RESNA 26th International Annual Confence

Technology & Disability: Research, Design, Practice & Policy

June 19 to June 23, 2003
Atlanta, Georgia

The Process of ASSESSMENT Test Development and Validation

Laura J. Cohen PT, ATP1,2; Shirley Fitzgerald PhD1,2; Michael L. Boninger MD1,2,3
1Human Engineering Research Laboratories,
VA Pittsburgh Healthcare System, Pgh, PA 15206
2Department of Rehab. Sciences & Technology,
SHRS, University of Pittsburgh, Pgh, PA 15261
3Department of Physical Medicine & Rehab.,
University of Pittsburgh, Pgh, PA 15213


There is a scarcity of assessment tests available to evaluate the impact of educational experiences or clinical practice on the ability to make clinical decisions. New assessment tools and outcome measures are needed. The purpose of this paper is to provide an illustration of the steps one would undertake to develop and validate an assessment tool. As an example, the Seating and Mobility Script Concordance Test (SMSCT) development and validation process will be used to illustrate the process.


A review of the literature reveals a dearth of research related to effective means of increasing the competence and expertise of professionals working in the field of seating and mobility (SM), or for that matter in any other area of medical practice (1).

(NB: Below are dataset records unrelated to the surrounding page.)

(* ===== verification/WsFrameProofs.v ===== *)
(** * WebSocket frames: the wire format and the codec theorems

    [wire] is the frame layout of RFC 6455 as the firmware uses it.  The encoder
    of [rws_frame.c] produces it, the parser inverts it, and the parser stays
    inside the bytes that [rws_check_recv_frame_size] vouches for. *)

From S2P Require Import Prelude WsFrame.

(** ** The wire format, stated independently of the code *)

Fixpoint xor_from (k : list Z) (i : nat) (l : list Z) : list Z :=
  match l with
  | [] => []
  | b :: l => Z.lxor b (k !!! (i mod 4)%nat) :: xor_from k (S i) l
  end.

Definition wire_len (masked : bool) (n : Z) : list Z :=
  let m := if masked then 128 else 0 in
  if decide (n < 126) then [m + n]
  else if decide (n < 65536) then [m + 126; n / 256; n mod 256]
  else [m + 127; 0; 0; 0; 0;
        n / 2 ^ 24 mod 256; n / 2 ^ 16 mod 256; n / 2 ^ 8 mod 256; n mod 256].

Definition wire_body (m : option (list Z)) (p : list Z) : list Z :=
  match m with None => p | Some k => k ++ xor_from k 0 p end.

Definition wire (fin : bool) (opc : Z) (m : option (list Z)) (p : list Z) : list Z :=
  ((if fin then 128 else 0) + opc)
    :: wire_len (bool_decide (is_Some m)) (zlen p) ++ wire_body m p.

(** A frame the wire format can carry: a 4-bit opcode, a 4-byte mask if any,
    and a payload whose packet size stays below [2^32]. *)
Record wire_ok (opc : Z) (m : option (list Z)) (p : list Z) : Prop := {
  wok_opc : 0 <= opc < 16;
  wok_mask : forall k, m = Some k -> bytes k /\ length k = 4%nat;
  wok_bytes : bytes p;
  wok_len : zlen p + 14 < 2 ^ 32
}.

(** ** Bit-level facts *)

Lemma land_127 z : Z.land z 127 = z mod 128.
Proof. apply (Z.land_ones z 7). lia. Qed.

With ever changing and emerging technologies available in the area of SM and the medical fields, it is imperative that clinicians continually update their knowledge, skills and clinical competencies in order to provide quality care. Still, at present, the most widely accepted means to participate in upgrading professional training is participation in continuing education activities. While the need to train more skilled practitioners is clear, the most effective means of training and the tools to assess the effectiveness of training programs have yet to be identified.


Due to the shortage of assessment tools, there are limited ways to assess the impact of educational experiences or clinical practice on the ability to make clinical decisions. New assessment tools are needed so that greater understanding of expertise and different levels of practice will enable better professional preparation and ultimately impact quality of care to clients served.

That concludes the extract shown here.